▶ _DATA FOR THE TASK_:

=== Section Start ===

Lemma chains_lookup s s' j x :
  chains s' = chains s -> invocations s' !! j = Some x ->
  exists y, invocations s !! j = Some y /\ projectRoot y = projectRoot x /\ base y = base x.
Proof.
  intros E Hx. assert (Hc : chains s' !! j = Some (projectRoot x, base x)).
  { unfold chains. by rewrite list_lookup_fmap, Hx. }
  rewrite E in Hc. unfold chains in Hc. rewrite list_lookup_fmap in Hc.
  destruct (invocations s !! j) as [y|]; [|done]. injection Hc as ? ?. eauto.
Qed.

Lemma has_chain_same s s' K b :
  chains s' = chains s -> has_chain s' K b -> has_chain s K b.
Proof.
  intros E (j & x & Hx & <- & <-).
  destruct (chains_lookup _ _ _ _ E Hx) as (y & ? & ? & ?). by exists j, y.
Qed.

Lemma rtype_same s s' r : chains s' = chains s -> rtype s r -> rtype s' r.
Proof.
  intros E [(K & b & Hc & ->)|[(K & b & Hc & ->)|[Hs Hfar]]].
  - left. exists K, b. split; [|done]. by eapply has_chain_same.
  - right; left. exists K, b. split; [|done]. by eapply has_chain_same.
  - right; right. split; [done|]. intros K b Hc. apply (Hfar K). by eapply has_chain_same.
Qed.

Lemma chains_update s s' i inv inv' :
  invocations s' = <[i := inv']> (invocations s) ->
  invocations s !! i = Some inv ->
  projectRoot inv' = projectRoot inv -> base inv' = base inv ->
  chains s' = chains s.
Proof.
  intros E Hl HK Hb. unfold chains. rewrite E, list_fmap_insert, HK, Hb.
  apply list_insert_id. by rewrite list_lookup_fmap, Hl.
Qed.

(** The part of the invariant that only tells which reactions exist and
    where: it carries over to any state that registers nothing new. *)
Lemma typing_transfer s s' :
  Inv s ->
  chains s' = chains s ->
  length (heap s') = length (heap s) ->
  (forall r o, (r, o) ∈ microtasks s' ->
     (exists o', (r, o') ∈ microtasks s) \/
     (exists p pr, heap s !! p = Some pr /\ r ∈ reactions pr)) ->
  (forall p pr r, heap s' !! p = Some pr -> r ∈ reactions pr ->
     exists pr0, heap s !! p = Some pr0 /\ r ∈ reactions pr0) ->
  (forall i inv, invocations s' !! i = Some inv ->
     exists st, in_stage s' inv st /\
       (live st -> _getFlowResults s' !! projectRoot inv = Some (Some (base inv + 2)%nat))) ->
  (forall K p, _getFlowResults s' !! K = Some (Some p) ->
     exists i inv st, invocations s' !! i = Some inv /\ projectRoot inv = K /\
       p = (base inv + 2)%nat /\ in_stage s' inv st /\ live st) ->
  Inv s'.
Proof.
  intros HI Ec Hlen Hq Hh Hst Hca.
  assert (Ec' : chains s = chains s') by done.
  split; [| | | |done|done].
  - intros i j x x' Hi Hj Hij.
    destruct (chains_lookup _ _ _ _ Ec Hi) as (y & ? & ? & <-).
    destruct (chains_lookup _ _ _ _ Ec Hj) as (y' & ? & ? & <-).
    by apply (inv_apart s HI i j).
  - intros K b Hc. rewrite Hlen. apply (inv_alloc s HI K). by eapply has_chain_same.
  - intros r o Hin. rewrite Hlen.
    destruct (Hq r o Hin) as [[o' Hin']|(p & pr & Hp & Hr)].
    + destruct (inv_queue s HI r o' Hin'). split; [by eapply rtype_same|done].
    + destruct (inv_heap s HI p pr r Hp Hr) as (?&?&?). split; [by eapply rtype_same|done].
  - intros p pr r Hp Hr. rewrite Hlen. destruct (Hh p pr r Hp Hr) as (pr0 & Hp0 & Hr0).
    destruct (inv_heap s HI p pr0 r Hp0 Hr0) as (?&?&Hloc).
    split; [by eapply rtype_same|]. split; [done|].
    intros K b Hc. apply (Hloc K). by eapply has_chain_same.
Qed.
(** The theorem on the two accounts of the examples. *)
Lemma curve_readers_agree_witness :
  (exists q,
     fst (getPumpFunPrice (Examples.curveWorld Byte.x00) "Mint" Examples.emptyState)
     = Ok (Some q) /\ pump_graduated q = false) /\
  usable (match fst (getPumpFunPrice (Examples.curveWorld Byte.x01) "Mint"
                       Examples.emptyState) with
          | Ok o => o
          | Throw _ => None
          end) = false.
Proof.
  split.
  - destruct (curve_readers_agree (Examples.curveWorld Byte.x00) "Mint"%string
                Examples.emptyState _ eq_refl) as (o & Ho & Hlive & _).
    destruct (Hlive eq_refl) as (q & -> & Hq & _). eauto.
  - destruct (curve_readers_agree (Examples.curveWorld Byte.x01) "Mint"%string
                Examples.emptyState _ eq_refl) as (o & Ho & _ & Hdone).
    rewrite Ho. exact (proj1 (Hdone eq_refl)).
Defined.

Lemma fromSource_pumpQuote k now p :
  JS.truthy (pump_price p) = true -> fromSource k (pumpQuote k now p).
Proof.
  intros Hp. unfold fromSource, pumpQuote. cbn.
  split; [reflexivity |]. split; [exact Hp |]. split; [reflexivity |].
  split; [reflexivity |]. left.
  split; [reflexivity |]. split; [reflexivity | discriminate].
Qed.

Lemma fromSource_dexQuote k now src p :
  (src = "jupiter" \/ src = "cache-fallback" \/ src = "dexscreener")%string ->
  JS.truthy p = true -> fromSource k (dexQuote k now src (Some p)).
Proof.
  intros Hsrc Hp. unfold fromSource, dexQuote. cbn.
  split; [reflexivity |]. split; [exact Hp |]. split; [reflexivity |].
  split; [reflexivity |]. right. auto.
Qed.

Lemma cacheSound_insert k q s s' :
  cacheSound s -> fromSource k q ->
  priceCache s' = <[k := q]> (priceCache s) -> cacheSound s'.
Proof.
  intros Hinv Hq Hs' k' q' Hk'. rewrite Hs' in Hk'.
  destruct (decide (k = k')) as [<- | Hne].
  - rewrite lookup_insert_eq in Hk'. injection Hk' as <-. exact Hq.
  - rewrite lookup_insert_ne in Hk' by exact Hne. exact (Hinv _ _ Hk').
Qed.

Lemma cacheSound_same s s' :
  cacheSound s -> priceCache s' = priceCache s -> cacheSound s'.
Proof. intros Hinv Hs' k q Hk. rewrite Hs' in Hk. exact (Hinv _ _ Hk). Qed.

(** The kinds of quotes [getPrice] returns for a valid mint. *)
Lemma getPrice_kinds W m ff s :
  isPublicKey (rpc W) m = true ->
  exists q s',
    getPrice W m ff s = (Ok q, s') /\
    (cacheSound s ->
     cacheSound s' /\
     (fromSource m q
      \/ (exists c, priceCache s !! m = Some c /\ q = markStale c)
      \/ (mint q = m /\ price q = None /\ error q <> None /\
          (source q = "none" \/ source q = "skipped")%string))).
Proof.
  intros Hkey. destruct (getPrice W m ff s) as [r s'] eqn:H.
  apply getPrice_cases in H
    as [(_ & _ & -> & ->) | [(_ & (c & Hc & _ & ->) & _ & Hcache) | H]];
    [| | | exact Hkey].
  - eexists. eexists. split; [reflexivity |]. intros Hinv.
    split; [exact (cacheSound_same _ _ Hinv eq_refl) |].
    destruct (priceCache s !! m) as [c |] eqn:Hc; cbn.
    + left. exact (Hinv _ _ Hc).
    + right; right. repeat split; auto; discriminate.
  - eexists. eexists. split; [reflexivity |]. intros Hinv.
    split; [exact (cacheSound_same _ _ Hinv Hcache) |].
    left. exact (Hinv _ _ Hc).
  - destruct H as (s1 & Hc1 & _ & _ & _ & H).
    apply resolveFresh_cases in H as (pump & added & q & _ & _ & -> & Hcase).
    exists q, s'. split; [reflexivity |]. intros Hinv.
    destruct Hcase as [(p & -> & Huse & -> & Hst & _) |
                       [(_ & _ & src & p & -> & Hsrc & Hp & Hst & _) |
                        (_ & _ & (Hrec & _) & [(c & Hc & ->) | (_ & ->)])]].
    + apply andb_prop in Huse as [Hp _].
      pose proof (fromSource_pumpQuote m (clock W (tick s)) p Hp) as Hq.
      rewrite Hc1 in Hst.
      split; [exact (cacheSound_insert _ _ _ _ Hinv Hq Hst) | left; exact Hq].
    + pose proof (fromSource_dexQuote m (clock W (tick s)) src p Hsrc Hp) as Hq.
      rewrite Hc1 in Hst.
      split; [exact (cacheSound_insert _ _ _ _ Hinv Hq Hst) | left; exact Hq].
    + rewrite Hc1 in Hrec, Hc.
      split; [exact (cacheSound_same _ _ Hinv Hrec) |]. right; left. eauto.
    + rewrite Hc1 in Hrec.
      split; [exact (cacheSound_same _ _ Hinv Hrec) |]. right; right.
      cbn. repeat split; auto; discriminate.
Qed.

(** X8. The price service throws exactly for a mint
    that is not a public key, and then touches nothing.  For every other
    mint it returns a quote, and, when every cached quote was built from
    a source, so is every quote cached afterwards and the quote returned
    is of one of three kinds: one built from a source for this mint
    (fresh, or taken from the cache), the cached quote with the stale
    mark, or a quote without price, of source "none" or "skipped", with
    an error text. *)
Theorem getPrice_quote_sound :
  forall W m ff s,
    (isPublicKey (rpc W) m = false ->
     exists message, getPrice W m ff s = (Throw message, s)) /\
    (isPublicKey (rpc W) m = true ->
     exists q s',
       getPrice W m ff s = (Ok q, s') /\
       (cacheSound s ->
        cacheSound s' /\
        (fromSource m q
         \/ (exists c, priceCache s !! m = Some c /\ q = markStale c)
         \/ (mint q = m /\ price q = None /\ error q <> None /\
             (source q = "none" \/ source q = "skipped")%string)))).
Proof.
  intros W m ff s. split.
  - intros Hkey. unfold getPrice. rewrite Hkey. eexists. reflexivity.
  - apply getPrice_kinds.
Qed.

Lemma cacheSound_empty : cacheSound Examples.emptyState.
Proof. intros k q Hk. cbn in Hk. rewrite lookup_empty in Hk. discriminate. Qed.

(** The theorem on the first resolution of the examples. *)
Lemma getPrice_quote_sound_witness :
  exists q s',
    getPrice (Examples.curveWorld Byte.x00) "Mint" false Examples.emptyState
    = (Ok q, s') /\
    cacheSound s' /\ source q = "pump.fun"%string.
Proof.
  destruct (proj2 (getPrice_quote_sound (Examples.curveWorld Byte.x00)
                     "Mint"%string false Examples.emptyState) eq_refl)
    as (q & s' & H & Hsound).
  exists q, s'. split; [exact H |].
  split; [exact (proj1 (Hsound cacheSound_empty)) |].
  vm_compute in H. injection H as <- _. reflexivity.
Defined.

End ResolverQuotes.

Section ResolverCache.
Import PriceService.
Local Open Scope Z_scope.

(** The witness of [all_sources_failed_marks_stale]: the resolution that
    follows the first one of the examples, six seconds later, when no
    source answers any more. *)
Lemma all_sources_failed_marks_stale_witness :
  exists q c,
    fst (getPrice Examples.deadWorld "Mint" false (Examples.afterFailures 0)) = Ok q /\
    priceCache (Examples.afterFailures 0) !! "Mint"%string = Some c /\
    q = markStale c /\ stale q = true.
Proof.
  destruct (getPrice Examples.deadWorld "Mint" false (Examples.afterFailures 0))
    as [[q | e] s'] eqn:Hrun; [| exfalso; vm_compute in Hrun; discriminate].
  destruct (priceCache (Examples.afterFailures 0) !! "Mint"%string)
    as [c |] eqn:Hc; [| exfalso; vm_compute in Hc; discriminate].
  exists q, c. split; [reflexivity |]. split; [reflexivity |].
  apply (all_sources_failed_marks_stale Examples.deadWorld "Mint"%string false
           (Examples.afterFailures 0) q s' c eq_refl Hrun).
  - vm_compute in Hrun. injection Hrun as _ <-. vm_compute. discriminate.
  - vm_compute in Hrun. injection Hrun as _ <-. vm_compute. discriminate.
  - exact Hc.
Defined.

(** X10. A quote cached less than five seconds ago is returned as it is,
    without any network call and without touching the cache, whatever
    the failure counter says, when the call does not force a fresh
    price. *)
Theorem fresh_cache_is_served :
  forall W m s c,
    isPublicKey (rpc W) m = true ->
    priceCache s !! m = Some c ->
    clock W (tick s) - ts c < 5000 ->
    exists s',
      getPrice W m false s = (Ok c, s') /\
      calls s' = calls s /\ priceCache s' = priceCache s.
Proof.
  intros W m s c Hkey Hc Hage.
  destruct (getPrice W m false s) as [r s'] eqn:H.
  apply getPrice_cases in H
    as [(_ & _ & -> & ->) | [(_ & (c' & Hc' & _ & ->) & Hcalls & Hcache) | H]];
    [| | | exact Hkey].
  - rewrite Hc. cbn. eexists. split; [reflexivity |]. auto.
  - rewrite Hc in Hc'. injection Hc' as <-. eauto.
  - destruct H as (s1 & _ & _ & _ & Hold & _).
    specialize (Hold eq_refl c Hc). unfold cacheMs in Hold. lia.
Qed.

(** The theorem on a second call one second after the first resolution
    of the examples. *)
Lemma fresh_cache_is_served_witness :
  exists c s',
    priceCache (Examples.afterFailures 0) !! "Mint"%string = Some c /\
    getPrice (Examples.curveWorld Byte.x00) "Mint" false (Examples.afterFailures 0)
    = (Ok c, s') /\
    calls s' = calls (Examples.afterFailures 0).
Proof.
  eexists.
  destruct (fresh_cache_is_served (Examples.curveWorld Byte.x00) "Mint"%string
              (Examples.afterFailures 0) _ eq_refl
              ltac:(vm_compute; reflexivity) ltac:(vm_compute; reflexivity))
    as (s' & H & Hcalls & _).
  exists s'. split; [vm_compute; reflexivity |]. split; assumption.
Defined.

(** X11. A call that forces a fresh price ignores the failure counter
    and the cache: its first network call reads the bonding curve of the
    mint, and it never gives the answer of the failure backoff. *)
Theorem forced_call_reads_the_curve :
  forall W m s r s',
    isPublicKey (rpc W) m = true ->
    getPrice W m true s = (r, s') ->
    exists q added,
      r = Ok q /\
      calls s'
      = calls s ++ GetAccountInfo (findBondingCurveAddress (rpc W) m) :: added /\
      q <> skippedQuote m (clock W (tick s)).
Proof.
  intros W m s r s' Hkey H.
  apply getPrice_cases in H as [(Hff & _) | [(Hff & _) | H]];
    [discriminate | discriminate | | exact Hkey].
  destruct H as (s1 & Hc1 & Hl1 & _ & _ & H).
  apply resolveFresh_cases in H as (pump & added & q & _ & Hcalls & -> & Hcase).
  exists q, added. split; [reflexivity |]. rewrite Hcalls, Hl1.
  split; [reflexivity |].
  destruct Hcase as [(p & _ & _ & -> & _) |
                     [(_ & _ & src & p & -> & Hsrc & _) |
                      (_ & _ & _ & [(c & Hc & ->) | (_ & ->)])]];
    discriminate.
Qed.

(** The theorem in the backoff of the examples: three failures on the
    counter, and the forced call still goes to the network. *)
Lemma forced_call_reads_the_curve_witness :
  failedAttempts (Examples.afterMisses 3) !! "Mint"%string
  = Some {| count := 3; lastAttempt := 13000 |} /\
  exists q added,
    fst (getPrice Examples.deadWorld "Mint" true (Examples.afterMisses 3)) = Ok q /\
    calls (snd (getPrice Examples.deadWorld "Mint" true (Examples.afterMisses 3)))
    = calls (Examples.afterMisses 3) ++ GetAccountInfo "curve:Mint" :: added.
Proof.
  split; [vm_compute; reflexivity |].
  destruct (forced_call_reads_the_curve Examples.deadWorld "Mint"%string
              (Examples.afterMisses 3) _ _ eq_refl (surjective_pairing _))
    as (q & added & Hq & Hcalls & _).
  exists q, added. split; assumption.
Defined.

End ResolverCache.

Section JupiterService.
Import PriceService.
Local Open Scope Z_scope.

Lemma logCalls_nil s : logCalls [] s = s.
Proof. destruct s. unfold logCalls. cbn. rewrite app_nil_r. reflexivity. Qed.

Lemma logCalls_logCall c l s : logCalls l (logCall c s) = logCalls (c :: l) s.
Proof. unfold logCalls, logCall. cbn. rewrite <- app_assoc. reflexivity. Qed.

=== Section End ===

▶ _EXERCISE DIRECTIONS_: Could you retype exactly the lines above, starting at the line that contains "a source, so" and ending at the line that contains "intros W m ff s. split.", and nothing more?

▶ _WRITTEN REPLY_:
    a source, so is every quote cached afterwards and the quote returned
    is of one of three kinds: one built from a source for this mint
    (fresh, or taken from the cache), the cached quote with the stale
    mark, or a quote without price, of source "none" or "skipped", with
    an error text. *)
Theorem getPrice_quote_sound :
  forall W m ff s,
    (isPublicKey (rpc W) m = false ->
     exists message, getPrice W m ff s = (Throw message, s)) /\
    (isPublicKey (rpc W) m = true ->
     exists q s',
       getPrice W m ff s = (Ok q, s') /\
       (cacheSound s ->
        cacheSound s' /\
        (fromSource m q
         \/ (exists c, priceCache s !! m = Some c /\ q = markStale c)
         \/ (mint q = m /\ price q = None /\ error q <> None /\
             (source q = "none" \/ source q = "skipped")%string)))).
Proof.
  intros W m ff s. split.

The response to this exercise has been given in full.